美桜が俺の家に来たのは俺が7歳の時。
ふわふわの栗色の髪と同じ色の瞳。
華奢で色白でまるで…

どこかのお姫様みたいだ

って当時の俺は思った。
全く笑わない儚くて消えてしまいそうな少女。
か弱い雰囲気で守ってあげたくなるような子だった。
俺がその時の彼女について知っているのは、秋好と言う名字であったことと生年月日、そして驚くことにH大を首席で卒業していたこと。
6歳とは到底思えない、「天才」だった。


そしてその日から美桜は


春田美桜になった。


美桜の天才ぶりはH大の件だけではない。
自分でいうのもなんだが俺は勉強も運動もかなりできる方。
それでも妬んでしまうほど美桜は天才だった。
運動神経は抜群でどんな大会でも簡単に優勝できた。
音楽も得意で絶対音感の持ち主。
一度聴けばどんな難曲でも奏でて見せた。
美術の才能もあり、コンクールに出品すれば年上の作品を押しのけて最優秀賞。
さらに器用で細かい作業も難なくこなす。
ハッキングもできたし、機転も良くきく。
そして、カメラアイの持ち主。
一度見たものは決して忘れない、いや忘れられない特殊な人間だ。
その中でも俺が1番驚いたのは、

「喧嘩」

だ。


美桜の運動神経から喧嘩ができることはなんとなく分かっていたがはじめて見た時は言葉を失った。
それは春田財閥を狙って誘拐されたときの話だ。
俺、
ムダひとつない隙を見せない動き。
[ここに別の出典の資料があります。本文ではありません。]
Lemma Client_constructed_one_request_witness :
  exists p,
    to_string (VStr "https://x/v1/applications/app1") = Normal p /\
    requestExecutor (snd (initialize no_options "h.p.s" app_claims
                            (world_with blank_page VUndefined)))
    = {| authToken := VStr "h.p.s";
         issued := [] ++
                   [{| method := "GET";
                       url := p ++ "?expand=idSiteModel,customData";
                       json := VBool true |}] |}.
Proof.
  pose (P := {| window_atob := fun _ => Throw InvalidCharacterError;
                JSON_parse := fun _ => Normal app_claims;
                Buffer_base64 := fun s => Normal s |}).
  apply (Client_constructed_one_request P
           {| token := VStr "h.p.s"; suppliedExecutor := None |}
           (world_with blank_page VUndefined)
           (snd (initialize no_options "h.p.s" app_claims
                   (world_with blank_page VUndefined)))
           app_client).
  reflexivity.
Defined.

Lemma decode_tokens_nonempty (ts : list Js.token) (d : string) :
  ts <> [] -> decode_tokens ts = Some d -> d <> "".
Proof.
  destruct ts as [|t ts]; [congruence|]. intros _. cbn [decode_tokens].
  destruct t as [c|b0].
  - destruct (decode_tokens ts); [|discriminate]. now intros [= <-].
  - destruct (b0 <? 128)%N.
    { destruct (decode_tokens ts); [|discriminate]. now intros [= <-]. }
    destruct (between 194 223 b0).
    { destruct ts as [|[|b1] ts]; try discriminate.
      destruct (continuation b1); [|discriminate].
      destruct (decode_tokens ts); [|discriminate]. now intros [= <-]. }
    destruct (between 224 239 b0).
    { destruct ts as [|[|b1] [|[|b2] ts]]; try discriminate.
      destruct (_ && _); [|discriminate].
      destruct (decode_tokens ts); [|discriminate]. now intros [= <-]. }
    destruct (between 240 244 b0); [|discriminate].
    destruct ts as [|[|b1] [|[|b2] [|[|b3] ts]]]; try discriminate.
    destruct (_ && _); [|discriminate].
    destruct (decode_tokens ts); [|discriminate]. now intros [= <-].
Qed.

(** A component that is not empty does not decode to the empty text. *)
Lemma decodeURIComponent_nonempty (m d : string) :
  m <> "" -> decodeURIComponent m = Normal d -> d <> "".
Proof.
  unfold decodeURIComponent. intros Hm.
  destruct (tokens m) as [ts|] eqn:E; [|discriminate].
  destruct (decode_tokens ts) as [d'|] eqn:Ed; [|discriminate].
  cbn [of_option]. intros [= <-].
  apply (decode_tokens_nonempty ts); [|assumption].
  intros ->. destruct m as [|c m]; [congruence|].
  cbn [tokens] in E.
  destruct (Ascii.eqb c "%").
  - destruct m as [|x [|y rest]]; try discriminate.
    destruct (hex_value x), (hex_value y), (tokens rest); discriminate.
  - destruct (tokens m); discriminate.
Qed.

(** The deferred [JWT_NOT_FOUND] comes from the guard on the token: the
    options held no truthy token and neither search found a value; the
    world is then as it was. *)
Lemma Client_not_found_inv (P : platform) (opts : options) (w w' : world) :
  Client P opts w = (Normal (Deferred [Err JWT_NOT_FOUND]), w') ->
  truthy (token opts) = false /\
  capture "jwt=" "&" (href (page w)) = None /\
  getCookie "idSiteJwt" (page w) = VUndefined /\
  w' = w.
Proof.
  intros H.
  destruct (Client_cases _ _ _ _ _ H) as (found & w1 & Hres & Hcase).
  destruct Hcase as [(Hf & _ & ->)|(raw & _ & _ & Hdec)].
  + unfold resolve_jwt in Hres.
    destruct (truthy (token opts)) eqn:Ht.
    { unfold ret in Hres. injection Hres as <- <-. congruence. }
    unfold getJwtFromUrl, bind, read, on_page, lift, ret in Hres.
    destruct (capture "jwt=" "&" (href (page w))) as [m|] eqn:Em.
    { destruct (decodeURIComponent m) as [d|] eqn:Ed; [|discriminate].
      injection Hres as <- <-.
      apply capture_sound in Em as [Hm _].
      apply (decodeURIComponent_nonempty _ _ Hm) in Ed.
      destruct d; [congruence|discriminate Hf]. }
    destruct (truthy (getCookie "idSiteJwt" (page w))) eqn:Hc.
    { injection Hres as <- <-. congruence. }
    injection Hres as <- <-.
    repeat split; try assumption.
    unfold getCookie in Hc |- *.
    destruct (capture _ _ (document_cookie (page w))) as [v|] eqn:Ev;
      [|reflexivity].
    apply capture_sound in Ev as [Hv _].
    destruct v; [congruence|discriminate Hc].
  + destruct (decode_cases _ _ _ _ _ _ Hdec)
      as [(Hr & _)|[(Hr & _)|(p0 & _ & Hinit)]]; try discriminate Hr.
    destruct (initialize_outcome _ _ _ _ _ _ Hinit) as (self & _ & _ & Hr & _).
    discriminate Hr.
Qed.

(** The guard itself: with no truthy token in the options and nothing
    found by either search, the constructor defers [JWT_NOT_FOUND]. *)
Lemma Client_nothing_found (P : platform) (opts : options) (w : world) :
  truthy (token opts) = false ->
  capture "jwt=" "&" (href (page w)) = None ->
  getCookie "idSiteJwt" (page w) = VUndefined ->
  Client P opts w = (Normal (Deferred [Err JWT_NOT_FOUND]), w).
Proof.
  intros Ht Hc Hg. unfold Client, resolve_jwt, bind. rewrite Ht.
  unfold getJwtFromUrl, bind, read. now rewrite Hc, Hg.
Qed.

(** X6: a token of two or three segments whose second segment the base64
    decoding or [JSON.parse] throws on ends the constructor with the
    deferred [MALFORMED_JWT_CLAIMS]; no request is made and the page stays
    as the search for the token left it. *)
Theorem Client_malformed_claims :
  forall (P : platform) (opts : options) (raw : string) (w0 w : world),
    resolve_jwt opts w0 = (Normal (VStr raw), w) ->
    raw <> "" ->
    List.length (split "." raw) = 2 \/ List.length (split "." raw) = 3 ->
    (forall text, Buffer_base64 P (nth 1 (split "." raw) "") = Normal text ->
                  exists e, JSON_parse P text = Throw e) ->
    Client P opts w0 = (Normal (Deferred [Err MALFORMED_JWT_CLAIMS]), w).
Proof.
  intros P opts raw w0 w Hres Hne Hlen Hbad.
  unfold Client, bind. rewrite Hres.
  assert (Ht : truthy (VStr raw) = true) by (destruct raw; [congruence|reflexivity]).
  rewrite Ht. cbn [negb as_string lift]. unfold decode.
  assert (Hcount : ((List.length (split "." raw) <? 2)%nat
                    || (3 <? List.length (split "." raw))%nat) = false).
  { destruct Hlen as [-> | ->]; reflexivity. }
  rewrite Hcount.
  unfold parse_claims, base64_atob, base64Encode.
  destruct (Buffer_base64 P (nth 1 (split "." raw) "")) as [text|e] eqn:E;
    [|reflexivity].
  destruct (Hbad text eq_refl) as [e He]. cbn [cbind]. now rewrite He.
Qed.

Lemma Client_malformed_claims_witness :
  Client table_platform {| token := VStr "e30.bad.sig"; suppliedExecutor := None |}
    (world_with page_with_cookie VUndefined)
  = (Normal (Deferred [Err MALFORMED_JWT_CLAIMS]),
     world_with page_with_cookie VUndefined).
Proof.
  apply (Client_malformed_claims table_platform
           {| token := VStr "e30.bad.sig"; suppliedExecutor := None |}
           "e30.bad.sig" (world_with page_with_cookie VUndefined)
           (world_with page_with_cookie VUndefined));
    [reflexivity | discriminate | right; reflexivity |].
  intros text H. discriminate H.
Defined.

Lemma prop_throw (x : value) (k : string) (e : exn) :
  prop x k = Throw e -> e = TypeError /\ readable x = false.
Proof.
  intros H. destruct (readable x) eqn:Hr.
  - destruct (prop_readable x k Hr) as [v Hv]. congruence.
  - destruct x; try discriminate Hr; cbn in H; now injection H as <-.
Qed.

(** X7: claims that parse but hold no string under [app_href] make the
    constructor throw a [TypeError]; the callback is not called, no cookie
    is written and no request is made. *)
Theorem initialize_without_app_href :
  forall (opts : options) (jwt0 : string) (jwtPayload0 : value) (w : world),
    (forall h, prop jwtPayload0 "app_href" <> Normal (VStr h)) ->
    initialize opts jwt0 jwtPayload0 w = (Throw TypeError, w).
Proof.
  intros opts jwt0 jwtPayload0 w Hno.
  unfold initialize. rewrite bind_lift.
  destruct (prop jwtPayload0 "app_href") as [a|e] eqn:Ea.
  - assert (Has : as_string a = Throw TypeError).
    { destruct a; try reflexivity. now destruct (Hno s). }
    rewrite bind_lift.
    destruct (getPasswordResetToken jwtPayload0 a) as [sp|e] eqn:Esp.
    + rewrite bind_lift. unfold derive_baseurl. now rewrite Has.
    + unfold getPasswordResetToken in Esp.
      destruct (prop jwtPayload0 "sp_token") as [t|e'] eqn:Et.
      * cbn [cbind] in Esp. destruct (truthy t); [discriminate|].
        rewrite Has in Esp. cbn [cbind] in Esp. now injection Esp as <-.
      * apply prop_throw in Et as [_ Hr].
        destruct jwtPayload0; try discriminate Hr; discriminate Ea.
  - now apply prop_throw in Ea as [-> _].
Qed.

Lemma initialize_without_app_href_witness :
  initialize no_options "e30.e30.sig" (VObj [("appHref", VStr "https://x/v1/a")])
    (world_with blank_page VUndefined)
  = (Throw TypeError, world_with blank_page VUndefined).
Proof.
  apply (initialize_without_app_href no_options "e30.e30.sig"
           (VObj [("appHref", VStr "https://x/v1/a")])
           (world_with blank_page VUndefined)).
  intros h H. discriminate H.
Defined.

(** ** What the constructor does to the page *)

(** Whatever way the construction ends, the page is as it was or has had
    the organization name key assigned to its cookie. *)
Lemma initialize_page (opts : options) (jwt0 : string) (jwtPayload0 : value)
      (w w' : world) (r : completion construction) :
  initialize opts jwt0 jwtPayload0 w = (r, w') ->
  page w' = page w \/
  exists k,
    page w' = set_document_cookie
                (encodeURIComponent organizationNameKeyCookieKey ++ "=" ++
                 encodeURIComponent k ++ "; " ++
                 organizationNameKeyCookieExpiration) (page w).
Proof.
  unfold initialize. intros H.
  rewrite bind_lift in H.
  destruct (prop jwtPayload0 "app_href") as [a|];
    [|injection H as <- <-; now left].
  rewrite bind_lift in H.
  destruct (getPasswordResetToken jwtPayload0 a) as [sp|];
    [|injection H as <- <-; now left].
  rewrite bind_lift in H.
  destruct (derive_baseurl a) as [b|]; [|injection H as <- <-; now left].
  rewrite bind_lift in H.
  destruct (as_string a) as [h|]; [|injection H as <- <-; now left].
  rewrite bind_lift in H.
  destruct (prop jwtPayload0 "onk") as [onk|]; [|injection H as <- <-; now left].
  unfold bind at 1 in H.
  destruct ((if truthy onk then setCachedOrganizationNameKey onk else ret tt) w)
    as [[[]|e] w1] eqn:E1.
  - assert (Hpage : page w1 = page w \/
                    exists k,
                      page w1 = set_document_cookie
                        (encodeURIComponent organizationNameKeyCookieKey ++ "=" ++
                         encodeURIComponent k ++ "; " ++
                         organizationNameKeyCookieExpiration) (page w)).
    { destruct (truthy onk).
      - rewrite setCachedOrganizationNameKey_run in E1.
        destruct (to_string onk) as [k|]; [|discriminate].
        injection E1 as <-. right. now exists k.
      - unfold ret in E1. injection E1 as <-. now left. }
    rewrite bind_lift in H.
    destruct (prop jwtPayload0 "asnk") as [asnk|];
      [|injection H as <- <-; exact Hpage].
    rewrite bind_lift in H.
    destruct (prop jwtPayload0 "ash") as [ash|];
      [|injection H as <- <-; exact Hpage].
    rewrite bind_lift in H.
    destruct (prop jwtPayload0 "require_mfa") as [mfa|];
      [|injection H as <- <-; exact Hpage].
    unfold bind at 1 in H. rewrite bind_lift in H.
    destruct (concat (if truthy asnk then ash else a) _) as [target|];
      [|injection H as <- <-; exact Hpage].
    unfold bind, execute, ret in H. injection H as <- <-. exact Hpage.
  - injection H as <- <-.
    destruct (truthy onk).
    + rewrite setCachedOrganizationNameKey_run in E1.
      destruct (to_string onk); [discriminate|]. injection E1 as <- <-. now left.
    + discriminate E1.
Qed.

Lemma store_other (name other val : string) (cs : list (string * string)) :
  (name =? other) = false ->
  cookie_value other (store name val cs) = cookie_value other cs.
Proof.
  intros Hne. induction cs as [|[n v] cs IH]; simpl.
  - rewrite Hne. reflexivity.
  - destruct (n =? name) eqn:E; simpl.
    + apply String.eqb_eq in E. subst n. now rewrite Hne.
    + now rewrite IH.
Qed.

Lemma set_document_cookie_href (s : string) (b : browser) :
  href (set_document_cookie s b) = href b.
Proof.
  unfold set_document_cookie. destruct (all_chars _ s); [|reflexivity].
  cbv zeta. now destruct (cut "=" (take_until ";" s)) as [[n v]|].
Qed.

(** Assigning the organization name key leaves the address and the
    session cookie alone. *)
Lemma organization_cookie_apart (k : string) (b : browser) :
  let b' := set_document_cookie
              (encodeURIComponent organizationNameKeyCookieKey ++ "=" ++
               encodeURIComponent k ++ "; " ++
               organizationNameKeyCookieExpiration) b in
  href b' = href b /\
  cookie_value "idSiteJwt" (jar b') = cookie_value "idSiteJwt" (jar b).
Proof.
  cbv zeta. split; [apply set_document_cookie_href|].
  unfold set_document_cookie. destruct (all_chars _ _); [|reflexivity].
  cbn. now rewrite store_other.
Qed.

(** X8: with a truthy token in the options the constructor, however it
    ends, leaves the address as it is and the session cookie with the
    value it has: the token in the address or in the cookie is neither
    read nor used up. *)
Theorem Client_with_token_leaves_sources :
  forall (P : platform) (opts : options) (w w' : world)
         (r : completion construction),
    truthy (token opts) = true ->
    Client P opts w = (r, w') ->
    href (page w') = href (page w) /\
    cookie_value "idSiteJwt" (jar (page w'))
    = cookie_value "idSiteJwt" (jar (page w)).
Proof.
  intros P opts w w' r Ht H.
  unfold Client in H. unfold bind at 1 in H.
  unfold resolve_jwt in H. rewrite Ht in H. unfold ret at 1 in H.
  rewrite Ht in H. cbn [negb] in H.
  rewrite bind_lift in H.
  destruct (as_string (token opts)) as [raw|]; [|injection H as <- <-; now split].
  unfold decode in H.
  destruct ((List.length (split "." raw) <? 2)%nat
            || (3 <? List.length (split "." raw))%nat).
  { unfold ret in H. injection H as <- <-. now split. }
  destruct (parse_claims P _) as [jwtPayload0|].
  - destruct (initialize_page _ _ _ _ _ _ H) as [->|[k ->]].
    + now split.
    + apply organization_cookie_apart.
  - unfold ret in H. injection H as <- <-. now split.
Qed.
指先まで神経が完全に行き渡っているような上品さ。舞っているような美しい喧嘩を俺ははじめてみた。
俺が見とれている間に喧嘩は終わり、母さんと父さんが助けに駆けつけるまで、ずっと呆然としていた。
美桜は家に着く前、俺にそっと話しかけた。
「良かった。お兄ちゃん。」
そう言って薄く微笑んだ。
はじめて俺をそう呼んでくれた。はじめて笑いかけてくれた。


美桜へ向けていた少しの妬みが


家族への愛情に変わった瞬間だった。